My star experimental fish 'Beck' died over spring break. Beck was going to be the fish that received the L. bacillus and fructooligosaccharide FOS. I noticed that the fish named 'Stache' is relatively fast and aggressive when feeding. Maybe Beck starved because of Stache. This won't matter because Beck's successor "Snowball II" will go to a separate tank. At the moment I'll be performing the experiment as follows:

Main tank:
Fish1 - Control - standard fish food
Fish2 - Stache - standard fish food


Surplus fish go here.

Secondary tank: with water and rock from main tank.
Fish3 - ET - standard fish food and L. Bacillus

Tertiary tank: with water and rock from main tank.
Snowball II - standard fish food plus enriched food with L. Bacillus and FOS.
Probably Lactobacillus casei shirota because that grew the best in my MRS plates.

I might use 'Stache' to test larger amounts of FOS if I can get another bowl/tank.
Or, I might try a different species of Lactobacillus.

All of the fish will be receiving the standard fish food. However, ET and Snowball II will be fed additional gelatin confections. I am making these by mixing gelatin with FOS and Lactobacillus and letting it cool. It can be cut into small pieces as needed. I need to keep the water in the mixture warm, but not too warm; I don't want to kill off the probiotics.

Floating fish food flakes

Many of you've probably noticed that the fish tank was partitioned into 3 areas using plastic trays. I drilled holes in them thinking this would promote circulation of O2 and keep the composition homogenous. There were a few problems. I had the bubbler in the middle on the bottom hoping it would diffuse. But, of course it just mostly went up and out like it should. This led to hypoxia in the side areas and very 'depressed' fish. Also, when the bubbler was in the middle, it would push the floating fish food flakes out to the two sides too quickly so the fish in the middle couldn't get a chance to eat. I'm letting them live together until I put them in 3 separate beakers Josh got me. That'll solve the problem. It may lead to slightly different environments - pH, ammonia etc. It should however, help isolate types of bacterial growth, so any introduced lactobacillus does not spread between fish unintentionally.

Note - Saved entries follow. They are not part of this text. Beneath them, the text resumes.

(** A run of the system without RPC whose values fit requests, with the number of
    calls it takes and the numbers the clients drew, which are all different. *)
Inductive small_run (im : S) : list event -> Z -> gset Z -> esys (S := S) -> Prop :=
  | Run_start : small_run im [] 0 ∅ (Esys (new_extent_server im) ∅)
  | Run_join tr n used y cid n1 n2 : small_run im tr n used y ->
      0 < n1 < 2 ^ 31 -> n1 ∉ used -> 0 <= n2 < 2 ^ 31 -> sy_cl y !! cid = None ->
      small_run im (tr ++ [EvJoin cid n1 n2]) n ({[n1]} ∪ used)
        (Esys (sy_srv y) (<[cid := new_extent_client]> (sy_cl y)))
  | Run_op tr n used y op r y' : small_run im tr n used y ->
      eop_small op -> run_eop op y = Some (Ok (r, y')) -> eret_small r ->
      Forall (fun m => callback_small (snd m)) (eop_msgs op y) ->
      small_run im (tr ++ [EvOp op r]) (n + 1 + Z.of_nat (length (eop_msgs op y))) used y'.

Lemma small_run_sim im nonce count tr n used y srv : small_run im tr n used y ->
  extent_smain c rnd junk nonce count im = Ok srv -> 0 <= nonce < 2 ^ 31 ->
  forall k, 0 <= k -> 2 + (k + n) < 2 ^ 31 ->
  exists x, rpc_run tr (Rsys srv ∅) = Some x /\ sim k used x y.
Proof.
  intros Hrun Hsrv Hnonce. induction Hrun as [ | tr n used y cid n1 n2 Hrun IH Hn1 Hfr Hn2 Hcid
    | tr n used y op r y' Hrun IH Hop E Hr Hms]; intros k Hk Hkn; unfold rpc_run; rewrite ?foldl_app.
  - destruct (extent_smain_ok k nonce count im Hnonce) as (srv' & Es & Hsim); [lia|].
    rewrite Hsrv in Es. injection Es as <-. by exists (Rsys srv ∅).
  - destruct (IH k Hk Hkn) as (x & Ex & Hx). unfold rpc_run in Ex. rewrite Ex. cbn.
    destruct (join_sim k used x y cid n1 n2) as (x' & -> & Hx'); try done. by exists x'.
  - destruct (IH (k + 1 + Z.of_nat (length (eop_msgs op y)))) as (x & Ex & Hx); [lia | lia |].
    unfold rpc_run in Ex. rewrite Ex. cbn.
    destruct (run_rop_sim k used x y op r y') as (x' & -> & Hx'); try done.
    rewrite decide_True by done. by exists x'.
Qed.
(* ===== verification/Sockaddr.v ===== *)
(** * Addresses of servers and identities of clients

    [make_sockaddr] of src/lab41/rpc/rpc.cc turns the string [host:port] or
    [port] into an address; the constructors of extent_client.cc and
    lock_client_cache.cc choose a port for the client's own endpoint and print it
    into the identity by which the servers call the client back. *)

From S2P Require Import Prelude Marshall Disk Inode FileStore Extent Yfs YfsCorrect.

(** [sin_addr.s_addr] and [sin_port], which is in network byte order. *)
Record sockaddr_in := SockaddrIn { s_addr : Z; sin_port : Z }.

(** [htons], and [ntohs], which is the same, on a little-endian machine. *)
Definition htons (x : Z) : Z := Z.lor (Z.shiftl (Z.land x 255) 8) (Z.shiftr (u16 x) 8).
Definition ntohs : Z -> Z := htons.

(** [atoi]: the leading digits after spaces and a sign. *)
Definition atoi (s : bytes) : Z :=
  match skip_space s with
  | b :: l =>
      if bool_decide (b = x2d) then - read_digits 0 l
      else if bool_decide (b = x2b) then read_digits 0 l else read_digits 0 (b :: l)
  | [] => 0
  end.

(** [index(s, ':')]: the part before and the part after the first colon. *)
Fixpoint split_colon (s : bytes) : option (bytes * bytes) :=
  match s with
  | [] => None
  | b :: s' =>
      if bool_decide (b = x3a) then Some ([], s')
      else (fun p => (b :: fst p, snd p)) <$> split_colon s'
  end.

(** "127.0.0.1" *)
Definition localhost : bytes := [x31; x32; x37; x2e; x30; x2e; x30; x2e; x31].

(** [a < b] *)
Definition sockaddr_lt (a b : sockaddr_in) : bool :=
  (s_addr a <? s_addr b) || ((s_addr a =? s_addr b) && (sin_port a <? sin_port b)).

Section sockaddr.
(** The C library's [inet_addr] (none for INADDR_NONE) and [gethostbyname]. *)
Context (inet_addr gethostbyname : bytes -> option Z).

Definition make_sockaddr2 (host port : bytes) : res sockaddr_in :=
  match inet_addr host with
  | Some a => Ok (SockaddrIn a (htons (atoi port)))
  | None => match gethostbyname host with
            | Some a => Ok (SockaddrIn a (htons (atoi port)))
            | None => Crash ExitCall
            end
  end.

(** The host is copied to a buffer of 200 bytes and terminated there. *)
Definition make_sockaddr (hostandport : bytes) : res sockaddr_in :=
  match split_colon hostandport with
  | None => make_sockaddr2 localhost hostandport
  | Some (host, port) =>
      if 200 <=? Z.of_nat (length host) then Crash OutOfBounds else make_sockaddr2 host port
  end.
End sockaddr.

(** [((rand() % 32000) | (0x1 << 10))] *)
Definition callback_port (rand : Z) : Z := Z.lor (Z.rem rand 32000) (Z.shiftl 1 10).

(** [host << "127.0.0.1" << ":" << port] *)
Definition client_id (rand : Z) : bytes := localhost ++ [x3a] ++ filename (callback_port rand).

(** ** Lemmas *)

Lemma callback_port_range rand : 0 <= rand -> 1024 <= callback_port rand < 32768.
Proof.
  intros Hr. unfold callback_port. pose proof (Z.rem_bound_pos rand 32000 Hr ltac:(lia)) as Hb.
  set (x := Z.rem rand 32000) in *. change (Z.shiftl 1 10) with 1024.
  split.
  - rewrite Z.lor_comm. transitivity (Z.lor 1024 0); [done|].
    apply Z.ldiff_le; [apply Z.lor_nonneg; lia|]. apply Z.bits_inj'. intros n Hn.
    rewrite Z.ldiff_spec, !Z.lor_spec, Z.bits_0. by destruct (Z.testbit 1024 n).
  - destruct (Z.lt_ge_cases (Z.lor x 1024) (2 ^ 15)) as [|Hge]; [done|]. exfalso.
    assert (Z.log2 (Z.lor x 1024) < 15); [|assert (15 <= Z.log2 (Z.lor x 1024)) by (apply Z.log2_le_pow2; lia); lia].
    rewrite Z.log2_lor by lia. apply Z.max_lub_lt; [|done].
    destruct (Z.eq_dec x 0) as [->|]; [done|]. apply Z.log2_lt_pow2; lia.
Qed.

Lemma htons_swap p : 0 <= p < 2 ^ 16 -> htons p = p mod 256 * 256 + p / 256.
Proof.
  intros Hp. unfold htons, u16. rewrite (Z.mod_small p) by lia.
  assert (0 <= p / 256 < 256) by (split; [apply Z.div_pos | apply Z.div_lt_upper_bound]; lia).
  change 255 with (Z.ones 8). rewrite Z.land_ones, Z.shiftr_div_pow2 by lia. change (2 ^ 8) with 256.
  by rewrite lor_shiftl_add by (change (2 ^ 8) with 256; lia).
Qed.

Lemma ntohs_htons p : 0 <= p < 2 ^ 16 -> ntohs (htons p) = p.
Proof.
  intros Hp. unfold ntohs.
  assert (0 <= p / 256 < 256) by (split; [apply Z.div_pos | apply Z.div_lt_upper_bound]; lia).
  pose proof (Z.mod_pos_bound p 256 ltac:(lia)). rewrite (htons_swap p Hp).
  rewrite htons_swap by lia. rewrite Z.div_add_l, (Z.div_small (p / 256)) by lia.
  rewrite (Z.add_comm (p mod 256 * 256)), Z.mod_add, (Z.mod_small (p / 256)) by lia.
  pose proof (Z.div_mod p 256 ltac:(lia)). lia.
Qed.

Lemma atoi_filename n : 0 <= n < 2 ^ 64 -> atoi (filename n) = n.
Proof.
  intros Hn. destruct (filename_digits n Hn) as (Hall & Hne & Hr). unfold atoi.
  destruct (filename n) as [|b l] eqn:E; [done|]. apply Forall_cons in Hall as [Hb Hall].
  destruct (digit_plain b Hb) as (Hs & Hm & Hp & _). cbn [skip_space]. rewrite Hs.
  rewrite !bool_decide_eq_false_2 by done. specialize (Hr []). by rewrite !app_nil_r in Hr.
Qed.

Lemma split_colon_app a b : Forall (fun x => x <> x3a) a -> split_colon (a ++ [x3a] ++ b) = Some (a, b).
Proof.
  induction 1 as [|x a Hx Ha IH]; cbn; [done|]. rewrite bool_decide_eq_false_2 by done.
  cbn in IH. by rewrite IH.
Qed.

Lemma split_colon_none a : Forall (fun x => x <> x3a) a -> split_colon a = None.
Proof.
  induction 1 as [|x a Hx Ha IH]; cbn; [done|]. rewrite bool_decide_eq_false_2 by done. by rewrite IH.
Qed.

(** The order of addresses is a strict total order. *)
Lemma sockaddr_lt_total a b : sockaddr_lt a b = true \/ a = b \/ sockaddr_lt b a = true.
Proof.
  destruct a as [a p], b as [b q]. unfold sockaddr_lt. cbn. rewrite !orb_true_iff, !andb_true_iff.
  destruct (Z.lt_trichotomy a b) as [|[->|]]; [left; lia| |right; right; lia].
  destruct (Z.lt_trichotomy p q) as [|[->|]]; [left; lia | by right; left | right; right; lia].
Qed.

Lemma sockaddr_lt_trans a b c : sockaddr_lt a b = true -> sockaddr_lt b c = true -> sockaddr_lt a c = true.
Proof. unfold sockaddr_lt. rewrite !orb_true_iff, !andb_true_iff. lia. Qed.

Lemma sockaddr_lt_irrefl a : sockaddr_lt a a = false.
Proof. unfold sockaddr_lt. rewrite orb_false_iff, andb_false_iff. lia. Qed.

(** A host name of 200 bytes or more overruns the buffer. *)
Lemma long_host_overruns inet ghbn host port : Forall (fun x => x <> x3a) host ->
  200 <= Z.of_nat (length host) -> make_sockaddr inet ghbn (host ++ [x3a] ++ port) = Crash OutOfBounds.
Proof.
  intros Hh Hl. unfold make_sockaddr. rewrite split_colon_app by done.
  destruct (Z.leb_spec 200 (Z.of_nat (length host))); [done | lia].
Qed.

(** C25. A server reaches a client by its identity: whatever [rand] gives, the port the
    constructors of the clients choose is an unprivileged one below 2^15, and the
    address [make_sockaddr] reads from the identity they print is the local host with
    exactly that port; a bare port number is an address of the local host too. *)
Theorem client_id_reaches_port (inet_addr gethostbyname : bytes -> option Z) (lo rand p : Z) :
  inet_addr localhost = Some lo -> 0 <= rand -> 0 <= p < 2 ^ 16 ->
  1024 <= callback_port rand < 32768 /\
  (exists a, make_sockaddr inet_addr gethostbyname (client_id rand) = Ok a /\
     s_addr a = lo /\ ntohs (sin_port a) = callback_port rand) /\
  (exists a, make_sockaddr inet_addr gethostbyname (filename p) = Ok a /\
     s_addr a = lo /\ ntohs (sin_port a) = p).
Proof.
  intros Hlo Hr Hp. pose proof (callback_port_range rand Hr) as Hport. split; [done|]. split.
  - unfold make_sockaddr, client_id. rewrite split_colon_app by (repeat constructor; discriminate).
    cbn [length localhost Z.of_nat]. unfold make_sockaddr2. rewrite Hlo. eexists. split; [reflexivity|].
    cbn [s_addr sin_port]. rewrite atoi_filename by lia. split; [done|]. apply ntohs_htons. lia.
  - unfold make_sockaddr. destruct (filename_digits p ltac:(lia)) as (Hall & _ & _).
    rewrite split_colon_none by (eapply Forall_impl; [exact Hall|]; intros b Hb; apply (digit_plain b Hb)).
    unfold make_sockaddr2. rewrite Hlo. eexists. split; [reflexivity|]. cbn [s_addr sin_port].
    rewrite atoi_filename by lia. split; [done|]. by apply ntohs_htons.
Qed.

Lemma client_id_reaches_port_witness :
  let inet b := if bool_decide (b = localhost) then Some 16777343 else None in
  1024 <= callback_port 12345678 < 32768 /\
  (exists a, make_sockaddr inet (fun _ => None) (client_id 12345678) = Ok a /\
     s_addr a = 16777343 /\ ntohs (sin_port a) = callback_port 12345678) /\
  (exists a, make_sockaddr inet (fun _ => None) (filename 3772) = Ok a /\
     s_addr a = 16777343 /\ ntohs (sin_port a) = 3772).
Proof.
  intros inet. apply (client_id_reaches_port inet (fun _ => None) 16777343 12345678 3772);
    [reflexivity | lia | lia].
Defined.
(* ===== verification/FileSystem.v ===== *)
(** * The file system over RPC

    Several FUSE processes (src/lab41/fuse.cc), each with a yfs client and an
    extent client, on one extent server.  The handlers of Fuse.v and the operations
    of Yfs.v are written against the interface [ExtentService]; this file runs them
    on the extent service of ExtentRpc.v, in which every call and every callback is
    a request on the wire, and shows that the kernel sees the replies it would see
    if the extent server were called directly. *)

From S2P Require Import Prelude Marshall RpcServer RpcClient Rpc RpcSystem RemoteCall Services.
From S2P Require Import Disk Inode FileStore InodeCorrect Extent ExtentRpc ExtentRpcCorrect Yfs YfsCorrect Fuse.

(** ** Runs of the file system *)

(** A FUSE process starts, or the kernel sends it a request. *)
Inductive fs_event :=
  | Mount (cid : bytes) (n1 n2 : Z)
  | Req (cid : bytes) (r : fuse_req).

Section runs.
Context {X : Type} `{ExtentService X}.
Context (fuse_dirent_size : nat -> nat) (fuse_add_dirent : bytes -> stat -> Z -> bytes).

(** The start of the main function: [new yfs_client(...)], which makes the extent
    client and writes the root directory. *)
Definition mount (cid : bytes) (n1 n2 : Z) : M (@yfs.ysys X) unit := fun y =>
  match ext_join cid n1 n2 (yfs.y_es y) with
  | Ok x => yfs.new_yfs_client cid (yfs.Ysys x (yfs.y_locks y))
  | Crash f => Crash f
  end.
(* ===== verification/LockSystem.v ===== *)
(** * The caching lock service as a whole

    One [lock_server_cache] and any number of [lock_client_cache]s (Locks.v) for
    one lock, with the remote calls between them.  Calls are reliable (Rpc
    files), but a call in progress and its answer may stay in transit for any
    time and overtake each other.  The theorems are about runs in which
    [pthread_cond_wait] returns to the client's threads only after a signal: at most
    one thread of all clients holds the lock, no assertion of the server or the
    clients can fail, and nobody is stuck.  POSIX lets it return without one, the
    event [Spurious]; the client does not test again, and all three fail
    ([spurious_wakeup_breaks_exclusion], [spurious_wakeup_faults],
    [spurious_wakeup_strands]).  The simple server of lock_server.cc excludes and
    wakes its threads also with spurious wake-ups. *)

From S2P Require Import Prelude Extent Locks.

(** ** The system *)

Record lsys := Lsys {
  l_srv : server.lockinfo;
  l_cl : gmap bytes client.lockinfo;
  l_pend : list (bytes * callback_t) }.

Definition cl (s : lsys) (c : bytes) : client.lockinfo := default client.new_lockinfo (l_cl s !! c).

Definition new_lsys : lsys := Lsys server.new_lockinfo ∅ [].

Definition set_cl (c : bytes) (k : client.lockinfo) (s : lsys) : lsys :=
  Lsys (l_srv s) (<[c := k]> (l_cl s)) (l_pend s).

(** The program counter of thread [t] of client [c]. *)
Fixpoint find_pc (l : list (Z * client.pc)) (t : Z) : option client.pc :=
  match l with
  | [] => None
  | (u, p) :: l' => if bool_decide (u = t) then Some p else find_pc l' t
  end.
Definition pc_of (k : client.lockinfo) (t : Z) : option client.pc := find_pc (client.threads k) t.

Definition with_pc (k : client.lockinfo) (t : Z) (p : client.pc) : client.lockinfo :=
  client.Lockinfo (client.stat k) (client.msg k) (client.set_pc t p (client.threads k))
    (client.handlers k).
Definition with_handler (k : client.lockinfo) (i : nat) (r : client.rpc) : client.lockinfo :=
  client.Lockinfo (client.stat k) (client.msg k) (client.threads k) (<[i := r]> (client.handlers k)).

Definition lift (s : lsys) (c : bytes) (r : res client.lockinfo) : res lsys :=
  match r with Ok k => Ok (set_cl c k s) | Crash f => Crash f end.

(** The events, each the run of one critical section.  A thread leaves
    [pthread_cond_wait] because it was signalled ([Resume]) or for no reason
    ([Spurious]).  Client identifiers are [host:port] strings, never empty. *)
Inductive event :=
  | Acquire (c : bytes) (t : Z)
  | Resume (c : bytes) (t : Z)
  | Spurious (c : bytes) (t : Z)
  | SrvAcquire (c : bytes) (t : Z)
  | Acquired (c : bytes) (t : Z)
  | Release (c : bytes) (t : Z)
  | SrvRelease (c : bytes) (t : Z)
  | Released (c : bytes) (t : Z)
  | SrvReleaseH (c : bytes) (i : nat)
  | RevokeDone (c : bytes) (i : nat)
  | Callback (n : nat).

(** [Some r]: the event can happen and has the result [r]. *)
Definition lstep (s : lsys) (e : event) : option (res lsys) :=
  match e with
  | Acquire c t =>
      if bool_decide (c <> [] /\ pc_of (cl s c) t = None)
      then Some (Ok (set_cl c (client.acquire t (cl s c)) s)) else None
  | Resume c t =>
      match pc_of (cl s c) t with
      | Some (client.WaitFirst true as p) | Some (client.WaitQueue true as p)
      | Some (client.WaitRetry true as p) => Some (lift s c (client.resume t p (cl s c)))
      | _ => None
      end
  | Spurious c t =>
      match pc_of (cl s c) t with
      | Some (client.WaitFirst false as p) | Some (client.WaitQueue false as p)
      | Some (client.WaitRetry false as p) => Some (lift s c (client.resume t p (cl s c)))
      | _ => None
      end
  | SrvAcquire c t =>
      match pc_of (cl s c) t with
      | Some (client.Calling client.Req) =>
          Some (match server.acquire c (l_srv s) with
                | Crash f => Crash f
                | Ok (ret, cbs, i) =>
                    Ok (Lsys i (<[c := with_pc (cl s c) t (client.Calling (client.Rep ret))]> (l_cl s))
                          (cbs ++ l_pend s))
                end)
      | _ => None
      end
  | Acquired c t =>
      match pc_of (cl s c) t with
      | Some (client.Calling (client.Rep ret)) => Some (lift s c (client.acquired t ret (cl s c)))
      | _ => None
      end
  | Release c t =>
      match pc_of (cl s c) t with
      | Some client.Holding => Some (lift s c (client.release t (cl s c)))
      | _ => None
      end
  | SrvRelease c t =>
      match pc_of (cl s c) t with
      | Some (client.Releasing client.Req) =>
          Some (match server.release c (l_srv s) with
                | Crash f => Crash f
                | Ok (ret, cbs, i) =>
                    Ok (Lsys i (<[c := with_pc (cl s c) t (client.Releasing (client.Rep ret))]> (l_cl s))
                          (cbs ++ l_pend s))
                end)
      | _ => None
      end
  | Released c t =>
      match pc_of (cl s c) t with
      | Some (client.Releasing (client.Rep _)) => Some (lift s c (client.released (cl s c)))
      | _ => None
      end
  | SrvReleaseH c i =>
      match client.handlers (cl s c) !! i with
      | Some client.Req =>
          Some (match server.release c (l_srv s) with
                | Crash f => Crash f
                | Ok (ret, cbs, inf) =>
                    Ok (Lsys inf (<[c := with_handler (cl s c) i (client.Rep ret)]> (l_cl s))
                          (cbs ++ l_pend s))
                end)
      | _ => None
      end
  | RevokeDone c i =>
      match client.handlers (cl s c) !! i with
      | Some (client.Rep _) => Some (lift s c (client.revoke_done i (cl s c)))
      | _ => None
      end
  | Callback n =>
      match l_pend s !! n with
      | Some (c, cb) =>
          Some (lift (Lsys (l_srv s) (l_cl s) (delete n (l_pend s))) c
                  (match cb with
                   | Revoke => Ok (client.revoke_handler (cl s c))
                   | Retry => client.retry_handler (cl s c)
                   end))
      | None => None
      end
  end.

Definition spurious (e : event) : bool := match e with Spurious _ _ => true | _ => false end.

(** The states reached without spurious wake-ups. *)
Inductive lreach : lsys -> Prop :=
  | lreach_init : lreach new_lsys
  | lreach_step s e s' : lreach s -> spurious e = false -> lstep s e = Some (Ok s') -> lreach s'.

(** ** The states of one client *)

#[local] Arguments client.set_pc : simpl never.

Inductive phase :=
  | PNone | PCall | POk (revoked : bool) | PRetry (retried : bool) | PWait (sig : bool)
  | PFree | PLocked (revoked : bool) | PRelReq | PRelRep.

(** [t] is first, everyone behind it waits for a signal. *)
Definition tail_ok (t : Z) (q : list (Z * client.pc)) : Prop :=
  Forall (fun x => x.2 = client.WaitQueue false) q /\ NoDup (t :: q.*1).

Definition msg_if (b : bool) (m : client.Message) : client.Message := if b then m else client.EMPTY.

(** The threads that came while [revoke_handler] gives the lock back. *)
Definition late_ok (l : list (Z * client.pc)) : Prop :=
  l = [] \/ exists t q, l = (t, client.WaitFirst false) :: q /\ tail_ok t q.

Inductive ph : client.lockinfo -> phase -> Prop :=
  | ph_none : ph (client.Lockinfo client.NONE client.EMPTY [] []) PNone
  | ph_woken t p q : p = client.WaitFirst true \/ p = client.WaitQueue true -> tail_ok t q ->
      ph (client.Lockinfo client.NONE client.EMPTY ((t, p) :: q) []) PNone
  | ph_call t q : tail_ok t q ->
      ph (client.Lockinfo client.ACQUIRING client.EMPTY ((t, client.Calling client.Req) :: q) []) PCall
  | ph_ok t q b : tail_ok t q ->
      ph (client.Lockinfo client.ACQUIRING (msg_if b client.REVOEK)
            ((t, client.Calling (client.Rep lock_protocol.OK)) :: q) []) (POk b)
  | ph_retry t q b : tail_ok t q ->
      ph (client.Lockinfo client.ACQUIRING (msg_if b client.RETYR)
            ((t, client.Calling (client.Rep lock_protocol.RETRY)) :: q) []) (PRetry b)
  | ph_wait t q b : tail_ok t q ->
      ph (client.Lockinfo client.ACQUIRING (msg_if b client.RETYR) ((t, client.WaitRetry b) :: q) []) (PWait b)
  | ph_free : ph (client.Lockinfo client.FREE client.EMPTY [] []) PFree
  | ph_locked t p q b : p = client.Holding \/ p = client.WaitQueue true -> tail_ok t q ->
      ph (client.Lockinfo client.LOCKED (msg_if b client.REVOEK) ((t, p) :: q) []) (PLocked b)
  | ph_relreq t q : tail_ok t q ->
      ph (client.Lockinfo client.RELEASEING client.REVOEK ((t, client.Releasing client.Req) :: q) []) PRelReq
  | ph_relrep t q r : tail_ok t q ->
      ph (client.Lockinfo client.RELEASEING client.REVOEK ((t, client.Releasing (client.Rep r)) :: q) []) PRelRep
  | ph_hreq l : late_ok l ->
      ph (client.Lockinfo client.RELEASEING client.EMPTY l [client.Req]) PRelReq
  | ph_hrep l r : late_ok l ->
      ph (client.Lockinfo client.RELEASEING client.EMPTY l [client.Rep r]) PRelRep.

#[local] Hint Constructors ph : lock.

Lemma find_pc_queue q t p : Forall (fun x => x.2 = client.WaitQueue false) q ->
  find_pc q t = Some p -> p = client.WaitQueue false.
Proof.
  induction 1 as [|[u pu] q Hu _ IH]; simpl in *; [done|]. case_bool_decide; [by intros [= <-]|done].
Qed.

(** The thread an event is about is the first one, unless it waits unsignalled. *)
Lemma find_pc_front t0 p0 q t p : tail_ok t0 q -> find_pc ((t0, p0) :: q) t = Some p ->
  p <> client.WaitQueue false -> t0 = t /\ p0 = p.
Proof.
  intros [Hq _] Hf Hp. simpl in Hf. case_bool_decide; [by simplify_eq|].
  by destruct Hp; eapply find_pc_queue.
Qed.

Lemma set_pc_front t p p' q : tail_ok t q -> client.set_pc t p' ((t, p) :: q) = (t, p') :: q.
Proof.
  intros [_ Hn]. unfold client.set_pc. simpl. rewrite bool_decide_eq_true_2 by done. f_equal.
  apply NoDup_cons in Hn as [Hn _]. induction q as [|[u pu] q IH]; [done|]. simpl in *.
  apply not_elem_of_cons in Hn as [Hne Hn]. rewrite bool_decide_eq_false_2 by done. f_equal. by apply IH.
Qed.

Lemma find_pc_None l t : find_pc l t = None <-> t ∉ l.*1.
Proof.
  induction l as [|[u p] l IH]; simpl; [set_solver|]. case_bool_decide; [set_solver|].
  rewrite IH, not_elem_of_cons. naive_solver.
Qed.

Lemma tail_ok_snoc t0 q t p : tail_ok t0 q -> find_pc ((t0, p) :: q) t = None ->
  tail_ok t0 (q ++ [(t, client.WaitQueue false)]).
Proof.
  intros [Hq Hn] Hf%find_pc_None. simpl in Hf. split.
  - apply Forall_app. split; [done|]. by constructor.
  - rewrite fmap_app, app_comm_cons. apply NoDup_app. split; [done|]. split; [|apply NoDup_singleton].
    intros x Hx ->%list_elem_of_singleton. done.
Qed.

Lemma tail_ok_nil t : tail_ok t [].
Proof. split; [constructor | apply NoDup_singleton]. Qed.

#[local] Hint Resolve tail_ok_nil tail_ok_snoc : lock.

(** What each critical section does to the phase of its client. *)

Lemma ph_acquire k p t : ph k p -> pc_of k t = None ->
  ph (client.acquire t k) p \/ (p = PNone /\ ph (client.acquire t k) PCall) \/
  (p = PFree /\ ph (client.acquire t k) (PLocked false)).
Proof.
  intros Hp Ht. unfold pc_of in Ht. destruct Hp; unfold client.acquire; simpl in *;
    try (left; constructor; by eauto with lock); try (left; econstructor; by eauto with lock).
  - right; left. split; [done|]. constructor. apply tail_ok_nil.
  - right; right. split; [done|]. apply (ph_locked t _ [] false); [by left | apply tail_ok_nil].
  - left. destruct H as [->|(t0 & q & -> & Hq)]; simpl.
    + constructor. right. exists t, []. split; [done | apply tail_ok_nil].
    + constructor. right. eexists t0, _. split; [reflexivity|]. by eapply tail_ok_snoc.
  - left. destruct H as [->|(t0 & q & -> & Hq)]; simpl.
    + constructor. right. exists t, []. split; [done | apply tail_ok_nil].
    + constructor. right. eexists t0, _. split; [reflexivity|]. by eapply tail_ok_snoc.
Qed.

(** The thread of the event is the first of the list. *)
Ltac at_front :=
  match goal with
  | Hf : find_pc ((?t0, ?p0) :: ?q) ?t = Some ?p, Hq : tail_ok ?t0 ?q |- _ =>
      destruct (find_pc_front t0 p0 q t p Hq Hf) as [-> ?]; [done|]; simplify_eq; clear Hf
  end.
(** The cases in which no thread is where the event needs it. *)
Ltac late :=
  match goal with
  | H : late_ok ?l |- _ => destruct H as [-> | (? & ? & -> & ?)]; [done|]; at_front
  end.

Definition waits_signalled (p : client.pc) : Prop :=
  p = client.WaitFirst true \/ p = client.WaitQueue true \/ p = client.WaitRetry true.

Lemma ph_resume k p t c : ph k p -> pc_of k t = Some c -> waits_signalled c ->
  exists k', client.resume t c k = Ok k' /\
    ((p = PNone /\ ph k' PCall) \/ (p = PWait true /\ ph k' PCall) \/
     exists b, p = PLocked b /\ ph k' (PLocked b)).
Proof.
  intros Hp Ht Hw. unfold pc_of in Ht.
  assert (c <> client.WaitQueue false) as Hc by (by destruct Hw as [->|[->| ->]]).
  destruct Hp; cbn [client.threads] in Ht; try done.
  all: try (at_front; by destruct Hw as [?|[?|?]]).
  - at_front. unfold client.resume, client.wait_loop. simpl.
    destruct H as [->| ->]; (eexists; split; [reflexivity|]); left; (split; [done|]);
      simpl; rewrite set_pc_front by done; by constructor.
  - at_front. destruct Hw as [?|[?|?]]; simplify_eq. unfold client.resume, client.wait_loop. simpl.
    eexists; split; [reflexivity|]. right; left. split; [done|]. simpl. rewrite set_pc_front by done. by constructor.
  - at_front. destruct H as [->| ->]; [by destruct Hw as [?|[?|?]]|].
    eexists; split; [reflexivity|]. right; right. exists b. split; [done|]. simpl.
    rewrite set_pc_front by done. constructor; [by left | done].
  - late; by destruct Hw as [?|[?|?]].
  - late; by destruct Hw as [?|[?|?]].
Qed.

Lemma ph_answer k p t : ph k p -> pc_of k t = Some (client.Calling client.Req) ->
  p = PCall /\
  ph (with_pc k t (client.Calling (client.Rep lock_protocol.OK))) (POk false) /\
  ph (with_pc k t (client.Calling (client.Rep lock_protocol.RETRY))) (PRetry false).
Proof.
  intros Hp Ht. unfold pc_of in Ht. destruct Hp; cbn [client.threads] in Ht; try done; try late; try (at_front; done).
  - at_front. by destruct H.
  - at_front. split; [done|]. unfold with_pc. simpl. rewrite !set_pc_front by done.
    split; [by apply (ph_ok _ _ false) | by apply (ph_retry _ _ false)].
  - at_front. by destruct H.
Qed.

I made my MRS agar plates (encourages growth of lactobacillus while suppressing other types). It is clearly much better after one day compared with my previous lactobacillus growth on TSA which took a few days with the same species. I also tested the fish tank water in TSB and got a surprising amount of growth. Moreso than I remember getting with Encanto park water.

As for the floating fish food flakes - I need to get some floating pellets instead. I need something that I can inoculate and enrich easier (and also which floats). 

One Fish, Two Fish, Orange Fish and a slightly off-white one with dark coloring that resembles a moustache.

My fish came in this week. I've got 3 Gold Fish to work with - two have names. Most of the related research I've seen involves much larger fish like catfish. They've got a relatively large tank to live in, but no privacy. I put a tray in front of the tank to at least give them privacy from the human activity going on in the lab for now. This should extend their life and comfort. I also have a small bowl I'm going to be using to transfer then to while I attempt to collect their fecal matter. I'm hoping the excitement of moving into a new environment will encourage to cooperate and make my collection easier. I've seen some overly complex methods of collection in my research. I'll begin with simply using a net or screen hanging down to catch it. I'm also wondering if I could feed them something that would make the consistency of their fecal matter more conducive to collection.

It's interesting to note that some Lactobacillus species naturally produce bacteriocins that are harmful to bacteria like MRSA.

Growing lactobacilli in fish with varying diet.

I'm still focusing in on a specific research question, however, I have come up with a general idea. I'll be using at least two fish (probably goldfish) in the same tank. I'll either use some sort of dividing structure to keep them separated but keep the environments basically the same (water flow between). I won't have to do this if I can obtain fish which are uniquely identifiable; we'll see. I'll have two food sources, both of which will be inoculated with lactobacilli (need to choose species - there's quite a few). One food source will be mixed/enriched with a nutrient like fructooligosaccharide. Basically something that should encourage lactobacilli growth. One fish will get the food with the nutrient/bacteria and the other will get food with no nutrient and the same amount of bacteria.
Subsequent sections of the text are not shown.